| WORK TASK |
What you need to produce from the material below is an exact transcription of the lines from the one with "and proves the" through the one with "- C++ control", both included, and no other line.

| RECORDS SUPPLIED |
----------
(** * UnitTester: a shallow embedding of [UnitTester.hpp]

    The C++ class [UnitTester] runs small units of code, prints a PASS or
    FAIL line for each of them on a [std::ostream] and keeps three
    [uintmax_t] counters.  This file embeds the class in Rocq and proves the
    properties its specification states.

    Modelling choices:
    - [uintmax_t] is a 64-bit unsigned integer: a [Z] whose increment wraps at
      [2^64];
    - the [std::ostream] the tester refers to is the text written so far
      together with its [fmtflags] bit mask;
    - C++ control flow with exceptions is a state monad whose computations
      complete either normally or by throwing; [try]/[catch] and the scope
      guard [local_iostream_flags] are combinators of that monad;
    - a unit under test is a callable that acts on the caller's own state
      (the [World]) and either returns a value or throws; so is the filter;
    - [operator<<] of the tested values belongs to the caller's types: it
      may write some text and then throw ([Insertable]); the printers that
      always return are the interface [Streamable];
    - [operator==], [operator<=] and the conversion to [bool] of the tested
      values are interfaces of total functions;
    - the counters are printed as [num_put] prints an unsigned integer under
      the [basefield], [showbase] and [uppercase] flags of the stream; the
      pending width and the locale of the stream are not part of the
      model. *)

From Stdlib Require Import ZArith String Ascii List Bool Lia DecimalString.
Import ListNotations.

Local Open Scope string_scope.
Local Open Scope Z_scope.

(** ** Machine integers: [uintmax_t] *)

Module UIntMax.

Definition width : Z := 64.
Definition modulus : Z := 2 ^ width.

(** [++n] on a [uintmax_t]. *)
Definition incr (n : Z) : Z := (n + 1) mod modulus.

(** The digits of an unsigned integer in base ten. *)
Definition put (n : Z) : string := NilZero.string_of_uint (N.to_uint (Z.to_N n)).

(** The digit [d] of a numeral in base eight or sixteen. *)
Definition digit_char (upper : bool) (d : N) : ascii :=
  match String.get (N.to_nat d)
          (if upper then "0123456789ABCDEF" else "0123456789abcdef") with
  | Some c => c
  | None => "?"%char
  end.

(** The digits of [n] in [base], written in front of [acc]; [n] has at most
    [fuel] digits. *)
Fixpoint numeral_aux (fuel : nat) (base : N) (upper : bool) (n : N)
  (acc : string) : string :=
  match fuel with
  | O => acc
  | S k =>
      let acc' := String (digit_char upper (n mod base)) acc in
      if (n / base =? 0)%N then acc'
      else numeral_aux k base upper (n / base) acc'
  end.

Definition numeral (base : N) (upper : bool) (n : N) : string :=
  numeral_aux (S (N.size_nat n)) base upper n "".

End UIntMax.

(** ** Characters and text *)

Definition nl : string := String (ascii_of_nat 10) EmptyString.
Definition esc : string := String (ascii_of_nat 27) EmptyString.

Definition c_red : string := esc ++ "[31m".
Definition c_green : string := esc ++ "[32m".
Definition c_reset : string := esc ++ "[0m".

(** [needle] occurs somewhere in [hay]. *)
Definition occurs_in (needle hay : string) : Prop :=
  exists before after, hay = before ++ needle ++ after.

(** The character [c] is one of those of [s]. *)
Fixpoint mentions (c : ascii) (s : string) : bool :=
  match s with
  | EmptyString => false
  | String x rest => Ascii.eqb c x || mentions c rest
  end.

(** The characters a printed counter is made of: the digits of the three
    bases and the letter of the prefix of base sixteen. *)
Definition is_digit (c : ascii) : bool :=
  mentions c "0123456789abcdefABCDEFxX".

Fixpoint all_digits (s : string) : bool :=
  match s with
  | EmptyString => true
  | String x rest => is_digit x && all_digits rest
  end.

(** The last character of [s] is a newline. *)
Fixpoint ends_with_nl (s : string) : bool :=
  match s with
  | EmptyString => false
  | String x EmptyString => Ascii.eqb x (ascii_of_nat 10)
  | String _ rest => ends_with_nl rest
  end.

(** ** The output stream *)

(** [std::ios::fmtflags] is a bit mask; the bits are those of libstdc++
    ([_S_boolalpha = 1L << 0], [_S_dec = 1L << 1], [_S_hex = 1L << 3],
    [_S_oct = 1L << 6], [_S_showbase = 1L << 9], [_S_uppercase = 1L << 14]). *)
Definition fmtflags := Z.
Definition boolalpha : fmtflags := 1.
Definition dec : fmtflags := 2.
Definition hex : fmtflags := 8.
Definition oct : fmtflags := 64.
Definition showbase : fmtflags := 512.
Definition uppercase : fmtflags := 16384.
Definition basefield : fmtflags := Z.lor (Z.lor dec oct) hex.

(** [out << n] for an unsigned integer, as [num_put] converts it: in base
    eight when the [basefield] is [oct], in base sixteen when it is [hex],
    in base ten otherwise; [showbase] puts the prefix of the base in front
    of a value that is not zero, [uppercase] makes the letters capitals. *)
Definition put_uintmax_to (fl : fmtflags) (n : Z) : string :=
  let prefixed := Z.testbit fl 9 && negb (n =? 0) in
  let upper := Z.testbit fl 14 in
  if Z.land fl basefield =? oct then
    (if prefixed then "0" else "") ++ UIntMax.numeral 8 false (Z.to_N n)
  else if Z.land fl basefield =? hex then
    (if prefixed then (if upper then "0X" else "0x") else "") ++
    UIntMax.numeral 16 upper (Z.to_N n)
  else UIntMax.put n.

Record ostream : Type := mk_ostream {
  chars : string;       (* everything written so far *)
  flags : fmtflags      (* [ios_base::flags()] *)
}.

(** ** Thrown objects *)

(** A thrown object is known by the names of its dynamic type and of the
    base classes a handler may bind it to, and by the text [what()] returns
    when it derives from [std::exception]. *)
Record exception_object : Type := mk_exception {
  caught_as : list string;
  what : string
}.

Definition std_exception : string := "std::exception".

(** [catch (E&)] takes the object iff [E] is its type or one of its bases. *)
Definition handler_matches (E : string) (e : exception_object) : bool :=
  existsb (String.eqb E) (caught_as e).

(** ** Interfaces of the tested values *)

(** [out << v], under the formatting flags of the stream, for a printer
    that always returns. *)
Class Streamable (T : Type) := put_to : fmtflags -> T -> string.

(** [out << v] for any printer: the text it writes, and the object it
    throws after that, if it does. *)
Class Insertable (T : Type) :=
  insert_to : fmtflags -> T -> string * option exception_object.

(** [a == b], with [a] of the type the unit returns and [b] of the type of
    the expected value. *)
Class EqualityComparable (A B : Type) := equal_to : A -> B -> bool.

(** [a <= b]. *)
Class LessEqComparable (A B : Type) := less_equal : A -> B -> bool.

(** [!!v]: contextual conversion to [bool]. *)
Class BoolConvertible (T : Type) := to_bool : T -> bool.

(** [bool] is printed as a word under [boolalpha], as a digit otherwise. *)
#[export] Instance bool_Streamable : Streamable bool :=
  fun fl b =>
    if Z.testbit fl 0
    then (if b then "true" else "false")
    else (if b then "1" else "0").

#[export] Instance bool_EqualityComparable : EqualityComparable bool bool :=
  Bool.eqb.

#[export] Instance bool_BoolConvertible : BoolConvertible bool := fun b => b.

(** A printer that always returns is a printer. *)
#[export] Instance Streamable_Insertable {T} `{Streamable T} : Insertable T :=
  fun fl v => (put_to fl v, None).

(** The values of the examples: one signed integer type, printed in base
    ten and compared with itself, so that no conversion between integer
    types takes place. *)
Definition put_Z (z : Z) : string :=
  if z <? 0 then "-" ++ UIntMax.put (- z) else UIntMax.put z.

#[export] Instance Z_Streamable : Streamable Z := fun _ z => put_Z z.
#[export] Instance Z_EqualityComparable : EqualityComparable Z Z := Z.eqb.
#[export] Instance Z_LessEqComparable : LessEqComparable Z Z := Z.leb.
#[export] Instance Z_BoolConvertible : BoolConvertible Z :=
  fun z => negb (z =? 0).

(** How a C++ computation completes. *)
Inductive completion (A : Type) : Type :=
| Normal (a : A)
| Throw (e : exception_object).

Arguments Normal {A} a.
Arguments Throw {A} e.

Section Tester.

(** The state of the program around the tester, on which the units under
    test and the filter act. *)
Context {World : Type}.

(** A unit under test: a callable without argument. *)
Definition Test (R : Type) : Type := World -> completion R * World.

(** [std::function<bool(std::string const&)>]; [None] is the empty function.
    Like a unit under test, the function acts on the world and returns or
    throws. *)
Definition filter_function : Type :=
  option (string -> World -> completion bool * World).

(** ** The class *)

Record UnitTester : Type := mk_UnitTester {
  out_ : ostream;
  count_pass_ : Z;
  count_fail_ : Z;
  count_skip_ : Z;
  color_output_ : bool;
  hide_pass_ : bool;
  filter_ : filter_function
}.

Record Machine : Type := mk_Machine {
  world : World;
  self : UnitTester
}.

Definition with_self (f : UnitTester -> UnitTester) (s : Machine) : Machine :=
  mk_Machine (world s) (f (self s)).

Definition with_world (w : World) (s : Machine) : Machine :=
  mk_Machine w (self s).

Definition set_out (o : ostream) (u : UnitTester) : UnitTester :=
  mk_UnitTester o (count_pass_ u) (count_fail_ u) (count_skip_ u)
                (color_output_ u) (hide_pass_ u) (filter_ u).

Definition set_count_pass (n : Z) (u : UnitTester) : UnitTester :=
  mk_UnitTester (out_ u) n (count_fail_ u) (count_skip_ u)
                (color_output_ u) (hide_pass_ u) (filter_ u).

Definition set_count_fail (n : Z) (u : UnitTester) : UnitTester :=
  mk_UnitTester (out_ u) (count_pass_ u) n (count_skip_ u)
                (color_output_ u) (hide_pass_ u) (filter_ u).

Definition set_count_skip (n : Z) (u : UnitTester) : UnitTester :=
  mk_UnitTester (out_ u) (count_pass_ u) (count_fail_ u) n
                (color_output_ u) (hide_pass_ u) (filter_ u).

Definition set_color_output (c : bool) (u : UnitTester) : UnitTester :=
  mk_UnitTester (out_ u) (count_pass_ u) (count_fail_ u) (count_skip_ u)
                c (hide_pass_ u) (filter_ u).

Definition set_hide_pass (h : bool) (u : UnitTester) : UnitTester :=
  mk_UnitTester (out_ u) (count_pass_ u) (count_fail_ u) (count_skip_ u)
                (color_output_ u) h (filter_ u).

Definition set_filter (f : filter_function) (u : UnitTester) : UnitTester :=
  mk_UnitTester (out_ u) (count_pass_ u) (count_fail_ u) (count_skip_ u)
                (color_output_ u) (hide_pass_ u) f.

(** ** Computations: state and exceptions *)

Definition M (A : Type) : Type := Machine -> completion A * Machine.

Definition ret {A} (a : A) : M A := fun s => (Normal a, s).

Definition bind {A B} (m : M A) (k : A -> M B) : M B :=
  fun s =>
    match m s with
    | (Normal a, s') => k a s'
    | (Throw e, s') => (Throw e, s')
    end.

Notation "x <- m ;; k" := (bind m (fun x => k))
  (at level 61, m at next level, right associativity).
Notation "m ;; k" := (bind m (fun _ => k))
  (at level 61, right associativity).

Definition gets {A} (f : UnitTester -> A) : M A :=
  fun s => (Normal (f (self s)), s).

Definition modify (f : UnitTester -> UnitTester) : M unit :=
  fun s => (Normal tt, with_self f s).

(** One clause of a [try] block. *)
Inductive handler (A : Type) : Type :=
| Catch (E : string) (h : exception_object -> M A)   (* [catch (E& e)] *)
| CatchAll (h : M A).                                (* [catch (...)] *)

Arguments Catch {A} E h.
Arguments CatchAll {A} h.

(** The first clause that matches handles the object; when none does, the
    object goes on to the caller. *)
Fixpoint dispatch {A} (hs : list (handler A)) (e : exception_object) : M A :=
  match hs with
  | [] => fun s => (Throw e, s)
  | Catch E h :: rest => if handler_matches E e then h e else dispatch rest e
  | CatchAll h :: _ => h
  end.

Definition try_ {A} (body : M A) (hs : list (handler A)) : M A :=
  fun s =>
    match body s with
    | (Normal a, s') => (Normal a, s')
    | (Throw e, s') => dispatch hs e s'
    end.

(** Calling a unit under test. *)
Definition call {R} (t : Test R) : M R :=
  fun s => let (r, w) := t (world s) in (r, with_world w s).

(** [out_ << text], for a string or a character. *)
Definition put_str (text : string) : M unit :=
  modify (fun u => set_out (mk_ostream (chars (out_ u) ++ text) (flags (out_ u))) u).
Lemma Synthesize_inverts (r : list Z) :
  residual_inv hi r ->
  exists y, LPC_Synthesize (Some r) N (Some c) order shift
            = Ret (LPC_APIRESULT_OK, Some y) /\
            length y = room /\
            firstn N y = firstn N x.
Proof.
  intros [Hlen Hr]. unfold LPC_Synthesize.
  replace (shift =? 0) with false by (symmetry; apply Z.eqb_neq; lia).
  pose proof (two_loops_as_one (Synthesize_body c shift) r) as Hone.
  pose (data_inv := fun (j : nat) (d : list Z) =>
    length d = room /\
    forall k, (k < N)%nat ->
              nth k d 0 = if ((lo <=? k) && (k <? j))%nat
                          then nth k x 0 else nth k r 0).
  assert (Hbelow : forall j d, (j < N)%nat -> data_inv j d ->
            forall k, (k < j)%nat -> nth k d 0 = nth k x 0).
  { intros j d HjN [_ Hd] k Hk. rewrite Hd by lia.
    destruct (Nat.leb_spec lo k); cbn [andb].
    - replace (k <? j)%nat with true by (symmetry; apply Nat.ltb_lt; lia).
      reflexivity.
    - destruct (Hr k ltac:(lia)) as [_ Hk2]. apply Hk2. lia. }
  destruct (for_range_invariant data_inv
              (fun smpl => Synthesize_body c shift (taps smpl) smpl)
              lo hi r) as [d [Hrun [Hdl Hd]]].
  - unfold hi. lia.
  - split; [exact Hlen |]. intros k Hk.
    destruct (Nat.leb_spec lo k), (Nat.ltb_spec k lo); cbn [andb];
      try reflexivity; lia.
  - intros j d Hj Hinv. pose proof Hinv as [Hdl Hd].
    unfold Synthesize_body.
    pose proof (rounds_in_room j Hj) as Hjr.
    destruct (taps_bounds j) as [Ht1 Ht2].
    destruct (Nat.lt_ge_cases j N) as [HjN | HjN].
    + (* a sample of the block *)
      destruct (Hr j HjN) as [[v [Hv Hrj]] _]; [lia |].
      rewrite (predict_sum_agree d x c shift j (taps j) Ht1)
        by first [ exact Hdl | apply (Hbelow j d HjN Hinv) ].
      rewrite Hv. cbn [bind]. rewrite c_sar_in by lia. cbn [bind]. step_in.
      eexists. split; [reflexivity |].
      split; [rewrite length_upd; exact Hdl |].
      intros k Hk. rewrite nth_upd by lia.
      destruct (Nat.eqb_spec k j) as [->|Hne].
      * replace (lo <=? j)%nat with true by (symmetry; apply Nat.leb_le; lia).
        replace (j <? Datatypes.S j)%nat with true
          by (symmetry; apply Nat.ltb_lt; lia).
        cbn [andb]. rewrite Hd by exact Hk.
        replace (j <? j)%nat with false by (symmetry; apply Nat.ltb_ge; lia).
        rewrite andb_false_r. rewrite Hrj.
        apply add_sub_cancel. apply Forall_in_range_nth. exact Hx.
      * rewrite Hd by exact Hk. destruct (lo <=? k)%nat; cbn [andb]; [| reflexivity].
        destruct (Nat.ltb_spec k j), (Nat.ltb_spec k (Datatypes.S j));
          try reflexivity; lia.
    + (* a round of the ramp-up past the block *)
      destruct (predict_sum_runs d c shift j (taps j)) as [v Hv];
        [lia | lia | lia | fold order; lia |].
      rewrite Hv. cbn [bind]. rewrite c_sar_in by lia. cbn [bind]. step_in.
      eexists. split; [reflexivity |].
      split; [rewrite length_upd; exact Hdl |].
      intros k Hk. rewrite nth_upd by lia.
      replace (k =? j)%nat with false by (symmetry; apply Nat.eqb_neq; lia).
      rewrite Hd by exact Hk. destruct (lo <=? k)%nat; cbn [andb]; [| reflexivity].
      destruct (Nat.ltb_spec k j), (Nat.ltb_spec k (Datatypes.S j));
        try reflexivity; lia.
  - exists d. split.
    + destruct (for_range 1 order _ r) as [r1| |] eqn:E1; cbn [bind] in *;
        try (rewrite Hrun in Hone; discriminate Hone).
      rewrite Hone, Hrun. reflexivity.
    + split; [exact Hdl |].
      apply firstn_eq_by_nth; [lia | exact HN |]. intros k Hk.
      rewrite Hd by exact Hk.
      pose proof (block_within_rounds k Hk) as Hkh.
      destruct (Nat.leb_spec lo k); cbn [andb].
      * replace (k <? hi)%nat with true by (symmetry; apply Nat.ltb_lt; lia).
        reflexivity.
      * destruct (Hr k Hk) as [_ Hk2]. apply Hk2. lia.
Qed.
End PredictSynthesize.

(** C1 (as amended).  For every buffer [x] of 32-bit samples, every block
    length [N] inside it, every coefficient vector [c] whose order is at most
    the buffer length (or at most 1) and every shift from 1 to 31 (the counts
    at which [1 << (coef_rshift - 1)] and [predict >> coef_rshift] are
    defined), [LPC_Predict] returns OK with a residual buffer, and
    [LPC_Synthesize] on that residual with the same [(c, shift)] returns OK
    and restores the [N] samples of the block exactly, in 32-bit wraparound
    arithmetic.  When the block is the whole buffer, the result is [x]
    itself. *)
Theorem Predict_Synthesize_identity (x c r0 : list Z) (N : nat) (shift : Z) :
  0 < shift < 32 ->
  Forall Int32.in_range x ->
  (N <= length x)%nat ->
  (length c <= length x \/ length c <= 1)%nat ->
  length r0 = length x ->
  exists r y,
    LPC_Predict (Some x) N (Some c) (length c) (Some r0) shift
    = Ret (LPC_APIRESULT_OK, Some r) /\
    LPC_Synthesize (Some r) N (Some c) (length c) shift
    = Ret (LPC_APIRESULT_OK, Some y) /\
    firstn N y = firstn N x /\
    (N = length x -> y = x).
Proof.
  intros Hshift Hx HN Hroom Hr0.
  edestruct (Predict_runs x c shift N) as (r & Hrun & Hinv); try eassumption.
  edestruct (Synthesize_inverts x c shift N) as (y & Hsyn & Hly & Hfirst);
    try eassumption.
  exists r, y. split; [exact Hrun |]. split; [exact Hsyn |].
  split; [exact Hfirst |].
  intros HNx. subst N.
  rewrite <- Hly in Hfirst at 1. rewrite !firstn_all in Hfirst. exact Hfirst.
Qed.
(** * odooup.whitelist: sparse-checkout whitelisting of a module dependency tree

    A shallow embedding of [src/odooup/whitelist.py].  Text is modelled as
    [string], every character standing for one code point below 256; the
    file system as a finite map from absolute paths to the text of the
    regular file stored there; Python sets as [gset string] together with an
    iteration order that the interpreter chooses. *)

From stdpp Require Import gmap strings list fin_maps sets.
From Stdlib Require Import Ascii.
From Stdlib Require String.

(** ** Python [str] operations used by the source *)

Module PyStr.

Definition LF : ascii := "010"%char.
Definition CR : ascii := "013"%char.
Definition nl : string := String LF "".

(** The characters [str.splitlines] breaks a line at (code points below
    256): LF, VT, FF, CR, FS, GS, RS and NEL. *)
Definition line_boundary (c : ascii) : bool :=
  existsb (Ascii.eqb c)
    [LF; "011"%char; "012"%char; CR; "028"%char; "029"%char; "030"%char;
     "133"%char].

(** [s.splitlines()]: the lines of [s] without their terminators; CR LF
    counts as one terminator, and a terminator at the very end opens no
    further line. *)
Fixpoint splitlines (s : string) : list string :=
  match s with
  | EmptyString => []
  | String c s' =>
      if line_boundary c then
        "" :: (if Ascii.eqb c CR then
                 match s' with
                 | String c' s'' =>
                     if Ascii.eqb c' LF then splitlines s'' else splitlines s'
                 | EmptyString => []
                 end
               else splitlines s')
      else
        match splitlines s' with
        | [] => [String c ""]
        | l :: ls => String c l :: ls
        end
  end.

(** Where the next line starts after the terminator [c]. *)
Definition after_break (c : ascii) (s : string) : string :=
  if Ascii.eqb c CR then
    match s with
    | String c' s' => if Ascii.eqb c' LF then s' else s
    | EmptyString => s
    end
  else s.

(** What [read()] returns for a file opened in text mode: CR LF and a lone
    CR both come out as LF. *)
Fixpoint universal_newlines (s : string) : string :=
  match s with
  | EmptyString => ""
  | String c s' =>
      if Ascii.eqb c CR then
        String LF
          (match s' with
           | String c' s'' =>
               if Ascii.eqb c' LF then universal_newlines s''
               else universal_newlines s'
           | EmptyString => ""
           end)
      else String c (universal_newlines s')
  end.

(** [sep.join(xs)] *)
Fixpoint join (sep : string) (xs : list string) : string :=
  match xs with
  | [] => ""
  | x :: xs' =>
      match xs' with
      | [] => x
      | _ :: _ => x +:+ sep +:+ join sep xs'
      end
  end.

(** What follows the prefix [p] in [s], when [s] starts with [p]. *)
Fixpoint strip_prefix (p s : string) : option string :=
  match p, s with
  | EmptyString, _ => Some s
  | String a p', String b s' =>
      if Ascii.eqb a b then strip_prefix p' s' else None
  | String _ _, EmptyString => None
  end.

(** [s.startswith(p)] *)
Definition startswith (p s : string) : bool :=
  match strip_prefix p s with Some _ => true | None => false end.

(** [sub in s] *)
Fixpoint contains (sub s : string) : bool :=
  startswith sub s ||
  match s with
  | EmptyString => false
  | String _ s' => contains sub s'
  end.

(** [s.partition(sep)] for a separator that is not empty: split at the
    first occurrence of [sep]; when there is none, [(s, "", "")]. *)
Fixpoint partition (sep s : string) : string * string * string :=
  match strip_prefix sep s with
  | Some after => ("", sep, after)
  | None =>
      match s with
      | EmptyString => ("", "", "")
      | String c s' =>
          let '(before, found, after) := partition sep s' in
          (String c before, found, after)
      end
  end.

(** [s.lstrip(".")] *)
Fixpoint lstrip_dots (s : string) : string :=
  match s with
  | String "."%char s' => lstrip_dots s'
  | _ => s
  end.

(** [s.endswith("/")] *)
Fixpoint endswith_slash (s : string) : bool :=
  match s with
  | EmptyString => false
  | String c EmptyString => Ascii.eqb c "/"%char
  | String _ s' => endswith_slash s'
  end.

(** A line that [splitlines] leaves in one piece. *)
Fixpoint single_line (s : string) : bool :=
  match s with
  | EmptyString => true
  | String c s' => negb (line_boundary c) && single_line s'
  end.

(** Text that is empty or ends in LF: whatever is appended to it starts a
    new line. *)
Fixpoint terminated (s : string) : bool :=
  match s with
  | EmptyString => true
  | String c EmptyString => Ascii.eqb c LF
  | String _ s' => terminated s'
  end.

End PyStr.

(** ** [posixpath] operations used by the source *)

Module PosixPath.

Definition slash : ascii := "/"%char.

(** [(p[:i], p[i:])] for [i = p.rfind("/") + 1] *)
Fixpoint split_last_slash (p : string) : string * string :=
  match p with
  | EmptyString => ("", "")
  | String c p' =>
      match split_last_slash p' with
      | (EmptyString, t) =>
          if Ascii.eqb c slash then (String c "", t) else ("", String c t)
      | (h, t) => (String c h, t)
      end
  end.

Fixpoint rstrip_slash (s : string) : string :=
  match s with
  | EmptyString => ""
  | String c s' =>
      match rstrip_slash s' with
      | EmptyString => if Ascii.eqb c slash then "" else String c ""
      | r => String c r
      end
  end.

Fixpoint all_slashes (s : string) : bool :=
  match s with
  | EmptyString => true
  | String c s' => Ascii.eqb c slash && all_slashes s'
  end.

Definition basename (p : string) : string := snd (split_last_slash p).

Definition dirname (p : string) : string :=
  let head := fst (split_last_slash p) in
  if negb (String.eqb head "") && negb (all_slashes head)
  then rstrip_slash head else head.

(** [os.path.join(a, b)] *)
Definition join (a b : string) : string :=
  if PyStr.startswith "/" b then b
  else if String.eqb a "" || PyStr.endswith_slash a then a +:+ b
  else a +:+ "/" +:+ b.

(** [p.split("/")] *)
Fixpoint split_slash (s : string) : list string :=
  match s with
  | EmptyString => [""]
  | String c s' =>
      if Ascii.eqb c slash then "" :: split_slash s'
      else
        match split_slash s' with
        | [] => [String c ""]
        | x :: xs => String c x :: xs
        end
  end.

Definition norm_step (initial_slashes : nat) (new_comps : list string)
    (comp : string) : list string :=
  if String.eqb comp "" || String.eqb comp "." then new_comps
  else if negb (String.eqb comp "..")
          || (Nat.eqb initial_slashes 0 && bool_decide (new_comps = []))
          || (negb (bool_decide (new_comps = []))
              && String.eqb (List.last new_comps "") "..")
  then new_comps ++ [comp]
  else removelast new_comps.

Definition normpath (path : string) : string :=
  if String.eqb path "" then "."
  else
    let initial_slashes :=
      if PyStr.startswith "/" path then
        if PyStr.startswith "//" path && negb (PyStr.startswith "///" path)
        then 2 else 1
      else 0 in
    let comps := fold_left (norm_step initial_slashes) (split_slash path) [] in
    let p := String.concat "" (replicate initial_slashes "/") +:+ PyStr.join "/" comps in
    if String.eqb p "" then "." else p.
----------
| ANSWER TO THIS EXERCISE |
    [uintmax_t] counters.  This file embeds the class in Rocq and proves the
    properties its specification states.

    Modelling choices:
    - [uintmax_t] is a 64-bit unsigned integer: a [Z] whose increment wraps at
      [2^64];
    - the [std::ostream] the tester refers to is the text written so far
      together with its [fmtflags] bit mask;
    - C++ control flow with exceptions is a state monad whose computations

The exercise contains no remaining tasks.